▶ **BRIEF**: Each line below from the one containing "etransitivity; [|apply (Hker" through the one containing "Context (k : nat)" should be output exactly as it stands, and no other line should appear.
Start of Block
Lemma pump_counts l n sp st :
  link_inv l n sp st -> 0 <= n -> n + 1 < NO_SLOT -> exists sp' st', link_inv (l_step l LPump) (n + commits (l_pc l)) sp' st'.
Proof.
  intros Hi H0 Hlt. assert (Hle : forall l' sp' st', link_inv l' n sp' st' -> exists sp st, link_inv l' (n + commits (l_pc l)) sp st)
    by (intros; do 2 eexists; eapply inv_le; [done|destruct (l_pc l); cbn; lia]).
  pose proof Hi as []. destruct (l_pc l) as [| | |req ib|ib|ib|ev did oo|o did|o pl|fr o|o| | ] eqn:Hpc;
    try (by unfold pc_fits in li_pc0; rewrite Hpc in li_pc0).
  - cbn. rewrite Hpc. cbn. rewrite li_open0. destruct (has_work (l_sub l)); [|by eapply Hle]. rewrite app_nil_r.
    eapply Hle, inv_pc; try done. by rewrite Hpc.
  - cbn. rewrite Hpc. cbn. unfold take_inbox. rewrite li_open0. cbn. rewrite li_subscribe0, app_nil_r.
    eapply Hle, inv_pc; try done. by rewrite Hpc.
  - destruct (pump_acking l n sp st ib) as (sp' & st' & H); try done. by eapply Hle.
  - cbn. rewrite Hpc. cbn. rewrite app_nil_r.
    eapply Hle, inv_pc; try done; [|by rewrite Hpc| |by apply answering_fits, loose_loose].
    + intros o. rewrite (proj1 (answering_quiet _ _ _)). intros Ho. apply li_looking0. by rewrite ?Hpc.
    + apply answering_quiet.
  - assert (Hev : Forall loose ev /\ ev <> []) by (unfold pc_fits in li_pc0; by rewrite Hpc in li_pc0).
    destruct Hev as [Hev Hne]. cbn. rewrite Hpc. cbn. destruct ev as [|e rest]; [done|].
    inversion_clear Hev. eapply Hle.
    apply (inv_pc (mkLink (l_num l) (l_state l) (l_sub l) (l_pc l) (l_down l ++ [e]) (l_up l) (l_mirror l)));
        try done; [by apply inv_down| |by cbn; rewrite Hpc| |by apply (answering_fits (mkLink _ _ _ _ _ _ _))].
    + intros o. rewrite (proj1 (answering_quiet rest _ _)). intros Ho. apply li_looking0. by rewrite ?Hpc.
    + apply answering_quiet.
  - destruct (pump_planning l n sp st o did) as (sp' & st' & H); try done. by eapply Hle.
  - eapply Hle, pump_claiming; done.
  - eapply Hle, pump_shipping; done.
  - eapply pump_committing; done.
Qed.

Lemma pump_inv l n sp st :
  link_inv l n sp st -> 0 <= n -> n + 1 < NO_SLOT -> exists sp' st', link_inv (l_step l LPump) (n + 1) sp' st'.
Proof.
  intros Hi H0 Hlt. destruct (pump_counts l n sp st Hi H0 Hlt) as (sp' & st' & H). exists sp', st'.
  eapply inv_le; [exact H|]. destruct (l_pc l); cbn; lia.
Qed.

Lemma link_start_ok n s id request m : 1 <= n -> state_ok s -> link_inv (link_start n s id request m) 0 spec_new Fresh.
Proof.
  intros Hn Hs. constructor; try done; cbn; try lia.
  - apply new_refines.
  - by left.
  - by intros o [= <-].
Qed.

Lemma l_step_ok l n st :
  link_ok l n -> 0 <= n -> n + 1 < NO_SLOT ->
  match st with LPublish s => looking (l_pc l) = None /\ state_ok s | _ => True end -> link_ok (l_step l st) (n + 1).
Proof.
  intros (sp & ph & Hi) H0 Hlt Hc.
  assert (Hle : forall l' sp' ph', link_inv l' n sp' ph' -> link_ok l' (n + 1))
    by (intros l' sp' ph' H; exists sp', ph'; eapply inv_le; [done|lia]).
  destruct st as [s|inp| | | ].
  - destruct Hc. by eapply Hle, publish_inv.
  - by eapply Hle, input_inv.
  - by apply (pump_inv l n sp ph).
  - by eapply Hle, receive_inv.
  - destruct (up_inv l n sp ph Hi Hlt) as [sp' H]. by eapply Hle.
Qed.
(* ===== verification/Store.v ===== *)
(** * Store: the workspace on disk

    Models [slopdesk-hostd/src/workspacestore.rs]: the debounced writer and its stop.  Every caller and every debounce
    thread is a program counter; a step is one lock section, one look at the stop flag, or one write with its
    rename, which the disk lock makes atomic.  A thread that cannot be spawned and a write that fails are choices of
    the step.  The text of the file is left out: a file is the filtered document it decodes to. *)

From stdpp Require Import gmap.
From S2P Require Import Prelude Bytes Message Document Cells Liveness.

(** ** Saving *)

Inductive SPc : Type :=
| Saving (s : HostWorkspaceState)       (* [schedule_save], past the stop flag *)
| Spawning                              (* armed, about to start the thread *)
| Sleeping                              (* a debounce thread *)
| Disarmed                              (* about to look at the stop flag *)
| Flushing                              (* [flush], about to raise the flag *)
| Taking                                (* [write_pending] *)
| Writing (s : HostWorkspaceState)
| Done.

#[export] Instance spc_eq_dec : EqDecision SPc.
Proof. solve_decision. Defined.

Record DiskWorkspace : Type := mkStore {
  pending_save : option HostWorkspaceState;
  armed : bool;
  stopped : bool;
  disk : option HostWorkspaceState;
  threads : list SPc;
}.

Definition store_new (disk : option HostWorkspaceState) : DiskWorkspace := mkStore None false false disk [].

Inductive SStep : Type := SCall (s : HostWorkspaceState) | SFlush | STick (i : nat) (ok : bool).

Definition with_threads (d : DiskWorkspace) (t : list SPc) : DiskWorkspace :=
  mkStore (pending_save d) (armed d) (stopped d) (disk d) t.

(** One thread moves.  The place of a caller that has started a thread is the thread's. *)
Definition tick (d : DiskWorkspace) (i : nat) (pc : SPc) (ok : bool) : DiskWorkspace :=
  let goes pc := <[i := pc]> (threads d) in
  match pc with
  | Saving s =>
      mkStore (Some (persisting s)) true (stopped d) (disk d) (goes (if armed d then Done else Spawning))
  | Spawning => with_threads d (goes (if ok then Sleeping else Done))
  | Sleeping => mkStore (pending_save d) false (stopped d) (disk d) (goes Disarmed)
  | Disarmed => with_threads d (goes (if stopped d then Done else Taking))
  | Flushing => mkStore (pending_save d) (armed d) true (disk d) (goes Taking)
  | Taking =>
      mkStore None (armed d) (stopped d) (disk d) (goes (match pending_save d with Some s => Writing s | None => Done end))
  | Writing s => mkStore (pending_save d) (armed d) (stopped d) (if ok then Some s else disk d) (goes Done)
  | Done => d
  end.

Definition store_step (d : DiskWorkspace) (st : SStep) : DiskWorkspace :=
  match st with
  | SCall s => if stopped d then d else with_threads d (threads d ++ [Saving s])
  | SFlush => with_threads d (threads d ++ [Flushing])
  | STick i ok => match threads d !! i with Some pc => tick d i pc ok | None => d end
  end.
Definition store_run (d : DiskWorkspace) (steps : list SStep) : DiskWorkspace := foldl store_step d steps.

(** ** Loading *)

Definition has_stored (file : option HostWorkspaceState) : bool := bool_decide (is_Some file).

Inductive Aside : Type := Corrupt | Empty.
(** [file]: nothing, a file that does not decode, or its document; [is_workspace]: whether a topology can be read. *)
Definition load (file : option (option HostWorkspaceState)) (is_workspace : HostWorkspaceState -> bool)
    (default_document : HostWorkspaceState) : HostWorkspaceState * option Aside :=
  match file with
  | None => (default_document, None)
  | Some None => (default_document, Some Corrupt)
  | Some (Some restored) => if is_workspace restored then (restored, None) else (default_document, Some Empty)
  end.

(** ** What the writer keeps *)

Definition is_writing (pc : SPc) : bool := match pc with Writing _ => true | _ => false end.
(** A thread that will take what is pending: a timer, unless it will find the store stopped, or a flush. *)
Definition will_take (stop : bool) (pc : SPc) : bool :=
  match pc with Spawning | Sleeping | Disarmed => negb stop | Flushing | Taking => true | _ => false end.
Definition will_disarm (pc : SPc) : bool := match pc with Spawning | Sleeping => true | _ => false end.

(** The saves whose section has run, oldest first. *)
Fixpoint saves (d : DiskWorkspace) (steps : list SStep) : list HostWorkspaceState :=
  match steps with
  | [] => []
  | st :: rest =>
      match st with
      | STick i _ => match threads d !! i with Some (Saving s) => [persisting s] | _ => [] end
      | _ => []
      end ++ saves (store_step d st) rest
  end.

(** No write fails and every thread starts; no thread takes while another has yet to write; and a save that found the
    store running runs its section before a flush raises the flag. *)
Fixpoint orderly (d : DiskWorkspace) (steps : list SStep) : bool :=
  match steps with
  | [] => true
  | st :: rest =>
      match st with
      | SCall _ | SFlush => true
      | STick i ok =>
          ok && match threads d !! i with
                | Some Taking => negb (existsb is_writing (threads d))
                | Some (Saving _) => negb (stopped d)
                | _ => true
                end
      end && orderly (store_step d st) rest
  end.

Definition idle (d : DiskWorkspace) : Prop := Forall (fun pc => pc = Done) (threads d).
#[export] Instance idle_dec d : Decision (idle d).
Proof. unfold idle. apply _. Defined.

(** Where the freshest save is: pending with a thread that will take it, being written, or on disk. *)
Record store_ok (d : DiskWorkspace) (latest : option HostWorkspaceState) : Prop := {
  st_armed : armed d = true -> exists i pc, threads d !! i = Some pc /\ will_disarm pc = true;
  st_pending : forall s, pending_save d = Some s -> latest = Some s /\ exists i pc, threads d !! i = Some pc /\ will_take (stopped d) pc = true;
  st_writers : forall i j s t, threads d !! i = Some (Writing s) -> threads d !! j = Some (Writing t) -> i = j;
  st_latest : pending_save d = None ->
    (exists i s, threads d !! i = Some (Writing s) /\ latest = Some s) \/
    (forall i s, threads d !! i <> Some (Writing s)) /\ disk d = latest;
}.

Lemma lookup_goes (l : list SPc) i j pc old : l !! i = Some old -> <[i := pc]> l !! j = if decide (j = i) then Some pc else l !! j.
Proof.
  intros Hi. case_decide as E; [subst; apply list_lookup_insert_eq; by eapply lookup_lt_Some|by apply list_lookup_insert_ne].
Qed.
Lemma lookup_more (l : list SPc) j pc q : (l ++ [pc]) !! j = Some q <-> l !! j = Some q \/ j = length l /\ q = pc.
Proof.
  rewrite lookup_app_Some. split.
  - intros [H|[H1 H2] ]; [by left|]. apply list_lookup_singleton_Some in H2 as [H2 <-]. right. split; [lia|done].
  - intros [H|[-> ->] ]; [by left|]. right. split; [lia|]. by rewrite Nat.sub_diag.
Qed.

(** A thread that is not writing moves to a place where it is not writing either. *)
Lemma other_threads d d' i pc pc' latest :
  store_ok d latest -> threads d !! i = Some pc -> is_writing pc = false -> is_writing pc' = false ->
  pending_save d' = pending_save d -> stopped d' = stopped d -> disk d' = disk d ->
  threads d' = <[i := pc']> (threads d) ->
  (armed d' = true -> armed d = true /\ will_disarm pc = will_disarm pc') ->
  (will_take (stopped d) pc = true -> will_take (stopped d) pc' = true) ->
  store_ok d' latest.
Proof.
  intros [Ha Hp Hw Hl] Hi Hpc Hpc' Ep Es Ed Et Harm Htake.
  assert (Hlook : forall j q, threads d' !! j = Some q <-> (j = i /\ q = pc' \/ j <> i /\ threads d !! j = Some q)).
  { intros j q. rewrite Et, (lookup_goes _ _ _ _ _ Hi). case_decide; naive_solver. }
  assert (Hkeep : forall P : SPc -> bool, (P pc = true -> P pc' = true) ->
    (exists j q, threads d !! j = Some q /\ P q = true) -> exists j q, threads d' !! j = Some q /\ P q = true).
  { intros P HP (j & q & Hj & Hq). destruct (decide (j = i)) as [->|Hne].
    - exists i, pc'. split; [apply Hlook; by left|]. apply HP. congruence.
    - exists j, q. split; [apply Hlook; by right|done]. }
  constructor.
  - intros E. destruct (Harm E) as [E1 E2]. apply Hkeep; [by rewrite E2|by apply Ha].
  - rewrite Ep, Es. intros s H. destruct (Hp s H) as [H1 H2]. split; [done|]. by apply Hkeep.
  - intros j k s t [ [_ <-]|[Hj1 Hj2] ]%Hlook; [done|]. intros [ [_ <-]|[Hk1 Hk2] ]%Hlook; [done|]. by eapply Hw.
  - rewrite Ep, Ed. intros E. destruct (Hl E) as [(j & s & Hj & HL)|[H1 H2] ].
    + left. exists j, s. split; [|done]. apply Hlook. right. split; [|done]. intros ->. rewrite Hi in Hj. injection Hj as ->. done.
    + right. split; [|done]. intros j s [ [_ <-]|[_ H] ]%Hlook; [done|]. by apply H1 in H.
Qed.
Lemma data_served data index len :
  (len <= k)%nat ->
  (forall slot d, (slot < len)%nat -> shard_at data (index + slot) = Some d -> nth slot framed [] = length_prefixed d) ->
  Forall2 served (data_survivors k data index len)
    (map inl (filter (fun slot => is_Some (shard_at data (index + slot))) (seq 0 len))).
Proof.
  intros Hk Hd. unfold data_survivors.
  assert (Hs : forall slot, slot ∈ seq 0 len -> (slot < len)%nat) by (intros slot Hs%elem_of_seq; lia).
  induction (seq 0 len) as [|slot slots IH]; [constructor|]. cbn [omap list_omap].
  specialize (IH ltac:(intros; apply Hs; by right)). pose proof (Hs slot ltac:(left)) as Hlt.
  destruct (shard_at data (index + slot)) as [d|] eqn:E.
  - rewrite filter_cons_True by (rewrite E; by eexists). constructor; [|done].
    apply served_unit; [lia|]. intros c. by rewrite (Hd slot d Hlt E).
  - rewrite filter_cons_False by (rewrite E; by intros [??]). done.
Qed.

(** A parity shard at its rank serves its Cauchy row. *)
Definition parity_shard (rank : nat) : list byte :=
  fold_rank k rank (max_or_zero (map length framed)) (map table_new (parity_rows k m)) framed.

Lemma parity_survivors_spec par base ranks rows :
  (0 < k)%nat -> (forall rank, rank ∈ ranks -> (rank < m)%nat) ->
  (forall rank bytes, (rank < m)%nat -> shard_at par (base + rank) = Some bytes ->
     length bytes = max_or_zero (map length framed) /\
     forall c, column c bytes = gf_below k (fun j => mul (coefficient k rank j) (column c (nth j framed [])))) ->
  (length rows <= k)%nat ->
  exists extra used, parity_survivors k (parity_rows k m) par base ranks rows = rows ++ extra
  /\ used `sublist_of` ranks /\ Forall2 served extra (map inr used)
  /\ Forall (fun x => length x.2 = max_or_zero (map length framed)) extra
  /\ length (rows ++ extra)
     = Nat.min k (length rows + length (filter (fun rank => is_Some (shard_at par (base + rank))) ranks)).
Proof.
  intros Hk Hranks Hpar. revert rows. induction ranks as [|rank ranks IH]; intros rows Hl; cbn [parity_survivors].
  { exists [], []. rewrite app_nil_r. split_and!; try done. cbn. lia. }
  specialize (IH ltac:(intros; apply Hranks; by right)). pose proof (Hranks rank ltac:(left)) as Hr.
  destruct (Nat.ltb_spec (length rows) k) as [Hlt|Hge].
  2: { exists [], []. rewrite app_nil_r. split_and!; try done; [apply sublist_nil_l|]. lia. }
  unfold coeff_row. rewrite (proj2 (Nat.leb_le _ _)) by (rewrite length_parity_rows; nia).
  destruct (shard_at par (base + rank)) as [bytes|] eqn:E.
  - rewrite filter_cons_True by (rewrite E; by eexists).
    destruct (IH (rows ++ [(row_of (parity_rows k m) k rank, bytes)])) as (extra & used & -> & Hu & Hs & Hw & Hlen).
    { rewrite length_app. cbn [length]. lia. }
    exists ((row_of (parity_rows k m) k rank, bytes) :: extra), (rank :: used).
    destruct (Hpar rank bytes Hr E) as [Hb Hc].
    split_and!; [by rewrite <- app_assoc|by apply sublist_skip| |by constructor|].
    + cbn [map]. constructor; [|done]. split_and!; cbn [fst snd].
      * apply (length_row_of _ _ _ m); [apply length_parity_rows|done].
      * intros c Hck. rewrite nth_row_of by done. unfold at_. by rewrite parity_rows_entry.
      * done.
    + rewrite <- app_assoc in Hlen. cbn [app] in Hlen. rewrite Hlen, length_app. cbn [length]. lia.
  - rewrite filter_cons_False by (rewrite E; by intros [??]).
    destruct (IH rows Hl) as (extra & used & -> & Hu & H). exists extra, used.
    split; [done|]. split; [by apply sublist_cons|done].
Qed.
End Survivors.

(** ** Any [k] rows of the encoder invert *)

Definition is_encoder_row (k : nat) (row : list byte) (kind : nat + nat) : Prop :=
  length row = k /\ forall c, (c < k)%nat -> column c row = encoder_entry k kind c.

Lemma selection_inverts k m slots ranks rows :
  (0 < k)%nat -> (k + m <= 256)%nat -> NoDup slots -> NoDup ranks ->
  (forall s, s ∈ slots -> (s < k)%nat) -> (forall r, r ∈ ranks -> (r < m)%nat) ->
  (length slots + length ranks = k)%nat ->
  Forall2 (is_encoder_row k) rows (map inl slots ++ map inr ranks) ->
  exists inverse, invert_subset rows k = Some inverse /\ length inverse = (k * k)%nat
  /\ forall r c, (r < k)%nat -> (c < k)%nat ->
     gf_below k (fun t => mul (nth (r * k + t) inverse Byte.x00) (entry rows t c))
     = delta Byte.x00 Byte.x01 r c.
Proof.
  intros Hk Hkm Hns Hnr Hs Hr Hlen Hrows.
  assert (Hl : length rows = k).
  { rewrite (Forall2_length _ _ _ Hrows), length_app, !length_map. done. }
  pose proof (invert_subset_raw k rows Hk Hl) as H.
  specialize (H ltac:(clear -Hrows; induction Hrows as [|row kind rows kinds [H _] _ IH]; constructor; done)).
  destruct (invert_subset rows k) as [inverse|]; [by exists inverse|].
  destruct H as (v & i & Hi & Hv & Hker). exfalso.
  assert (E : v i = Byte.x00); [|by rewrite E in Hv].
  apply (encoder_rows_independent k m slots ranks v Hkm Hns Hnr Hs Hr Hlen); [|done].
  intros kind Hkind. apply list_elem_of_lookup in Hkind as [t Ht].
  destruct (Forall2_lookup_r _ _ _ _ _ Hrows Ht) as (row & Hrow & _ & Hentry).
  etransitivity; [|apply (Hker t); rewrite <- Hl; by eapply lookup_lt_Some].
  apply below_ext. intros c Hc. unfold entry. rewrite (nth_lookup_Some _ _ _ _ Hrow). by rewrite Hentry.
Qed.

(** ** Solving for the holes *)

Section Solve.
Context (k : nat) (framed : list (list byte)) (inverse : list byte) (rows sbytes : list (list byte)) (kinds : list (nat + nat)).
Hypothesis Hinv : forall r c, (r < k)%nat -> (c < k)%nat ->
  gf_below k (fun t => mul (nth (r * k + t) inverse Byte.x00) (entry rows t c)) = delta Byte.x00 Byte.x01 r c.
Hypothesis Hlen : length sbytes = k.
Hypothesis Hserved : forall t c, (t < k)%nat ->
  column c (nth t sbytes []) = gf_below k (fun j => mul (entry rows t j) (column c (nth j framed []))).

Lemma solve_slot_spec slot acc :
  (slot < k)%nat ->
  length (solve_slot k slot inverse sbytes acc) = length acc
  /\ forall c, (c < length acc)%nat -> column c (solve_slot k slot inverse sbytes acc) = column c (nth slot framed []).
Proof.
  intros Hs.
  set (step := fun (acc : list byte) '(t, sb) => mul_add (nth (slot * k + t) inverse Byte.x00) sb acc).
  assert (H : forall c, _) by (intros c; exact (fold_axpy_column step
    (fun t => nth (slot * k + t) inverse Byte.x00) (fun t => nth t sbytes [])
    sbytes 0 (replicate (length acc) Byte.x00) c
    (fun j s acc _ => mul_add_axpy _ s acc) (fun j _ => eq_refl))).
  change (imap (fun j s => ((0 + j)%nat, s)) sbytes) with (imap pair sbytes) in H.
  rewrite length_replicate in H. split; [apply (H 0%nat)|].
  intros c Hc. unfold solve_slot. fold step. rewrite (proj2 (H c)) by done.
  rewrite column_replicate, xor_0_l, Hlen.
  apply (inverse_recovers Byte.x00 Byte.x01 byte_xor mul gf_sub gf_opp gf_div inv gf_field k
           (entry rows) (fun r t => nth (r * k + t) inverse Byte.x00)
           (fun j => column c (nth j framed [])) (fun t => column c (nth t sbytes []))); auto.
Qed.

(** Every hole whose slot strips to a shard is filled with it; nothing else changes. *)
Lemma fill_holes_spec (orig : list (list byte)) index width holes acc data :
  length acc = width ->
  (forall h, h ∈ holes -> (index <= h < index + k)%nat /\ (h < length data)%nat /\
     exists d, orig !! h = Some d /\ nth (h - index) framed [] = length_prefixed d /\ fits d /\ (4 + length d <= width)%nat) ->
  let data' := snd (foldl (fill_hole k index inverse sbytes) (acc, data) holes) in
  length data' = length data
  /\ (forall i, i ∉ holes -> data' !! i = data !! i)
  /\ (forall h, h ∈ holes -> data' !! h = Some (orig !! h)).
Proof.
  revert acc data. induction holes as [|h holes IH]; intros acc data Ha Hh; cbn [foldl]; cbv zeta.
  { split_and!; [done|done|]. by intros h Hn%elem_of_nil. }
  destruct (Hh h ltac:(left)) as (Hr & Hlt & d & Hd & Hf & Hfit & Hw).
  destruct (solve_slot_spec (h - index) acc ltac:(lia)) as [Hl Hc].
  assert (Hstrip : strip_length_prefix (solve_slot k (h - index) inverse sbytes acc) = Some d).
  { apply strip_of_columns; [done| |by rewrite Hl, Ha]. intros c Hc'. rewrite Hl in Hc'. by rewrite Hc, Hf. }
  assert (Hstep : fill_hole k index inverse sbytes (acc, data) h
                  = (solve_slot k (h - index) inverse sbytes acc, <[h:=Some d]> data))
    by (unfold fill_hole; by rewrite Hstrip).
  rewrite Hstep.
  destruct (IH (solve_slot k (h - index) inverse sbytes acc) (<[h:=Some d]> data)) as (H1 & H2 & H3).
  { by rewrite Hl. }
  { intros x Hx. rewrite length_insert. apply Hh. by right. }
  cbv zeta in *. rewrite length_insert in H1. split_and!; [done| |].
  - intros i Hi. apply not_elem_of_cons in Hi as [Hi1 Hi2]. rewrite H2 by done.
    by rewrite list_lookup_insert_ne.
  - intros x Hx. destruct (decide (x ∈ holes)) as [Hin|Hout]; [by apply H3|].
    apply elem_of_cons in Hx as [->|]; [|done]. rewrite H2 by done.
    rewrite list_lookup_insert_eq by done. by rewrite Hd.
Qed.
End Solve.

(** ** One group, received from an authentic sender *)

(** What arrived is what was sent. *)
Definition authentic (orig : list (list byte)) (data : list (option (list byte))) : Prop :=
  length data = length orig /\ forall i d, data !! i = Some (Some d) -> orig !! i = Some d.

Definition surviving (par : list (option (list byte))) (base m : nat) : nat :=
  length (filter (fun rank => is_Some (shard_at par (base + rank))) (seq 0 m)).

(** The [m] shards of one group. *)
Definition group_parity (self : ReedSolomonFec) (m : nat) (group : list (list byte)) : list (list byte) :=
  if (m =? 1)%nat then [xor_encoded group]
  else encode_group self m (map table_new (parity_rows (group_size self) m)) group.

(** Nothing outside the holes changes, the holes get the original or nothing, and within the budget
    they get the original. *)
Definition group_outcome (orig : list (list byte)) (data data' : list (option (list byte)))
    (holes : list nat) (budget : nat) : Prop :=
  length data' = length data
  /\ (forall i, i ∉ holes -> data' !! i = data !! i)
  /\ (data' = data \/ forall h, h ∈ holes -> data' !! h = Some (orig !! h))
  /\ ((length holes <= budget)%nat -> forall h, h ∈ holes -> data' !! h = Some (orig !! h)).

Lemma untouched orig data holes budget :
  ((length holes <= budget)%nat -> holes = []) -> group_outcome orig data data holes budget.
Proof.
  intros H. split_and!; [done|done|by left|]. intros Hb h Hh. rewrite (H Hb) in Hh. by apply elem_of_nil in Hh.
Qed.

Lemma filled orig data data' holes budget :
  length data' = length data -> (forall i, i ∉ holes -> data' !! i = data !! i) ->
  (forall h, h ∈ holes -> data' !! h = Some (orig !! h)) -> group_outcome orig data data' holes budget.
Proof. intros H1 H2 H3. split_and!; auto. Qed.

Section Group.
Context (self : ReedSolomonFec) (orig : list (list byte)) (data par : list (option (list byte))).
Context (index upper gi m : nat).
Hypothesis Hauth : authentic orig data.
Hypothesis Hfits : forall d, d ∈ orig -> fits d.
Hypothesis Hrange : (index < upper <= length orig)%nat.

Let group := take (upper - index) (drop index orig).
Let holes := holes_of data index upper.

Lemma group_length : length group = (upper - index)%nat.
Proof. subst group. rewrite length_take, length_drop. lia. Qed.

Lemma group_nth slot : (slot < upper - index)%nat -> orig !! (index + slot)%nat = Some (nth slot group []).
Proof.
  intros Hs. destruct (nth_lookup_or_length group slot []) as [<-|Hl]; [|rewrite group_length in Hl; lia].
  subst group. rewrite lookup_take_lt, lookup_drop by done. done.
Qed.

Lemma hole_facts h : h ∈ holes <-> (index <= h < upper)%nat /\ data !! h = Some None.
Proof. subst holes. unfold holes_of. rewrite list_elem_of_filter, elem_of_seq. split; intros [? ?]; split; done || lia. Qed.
End of Block
▶ **EXERCISE OUTPUT**:
  etransitivity; [|apply (Hker t); rewrite <- Hl; by eapply lookup_lt_Some].
  apply below_ext. intros c Hc. unfold entry. rewrite (nth_lookup_Some _ _ _ _ Hrow). by rewrite Hentry.
Qed.

(** ** Solving for the holes *)

Section Solve.
Context (k : nat) (framed : list (list byte)) (inverse : list byte) (rows sbytes : list (list byte)) (kinds : list (nat + nat)).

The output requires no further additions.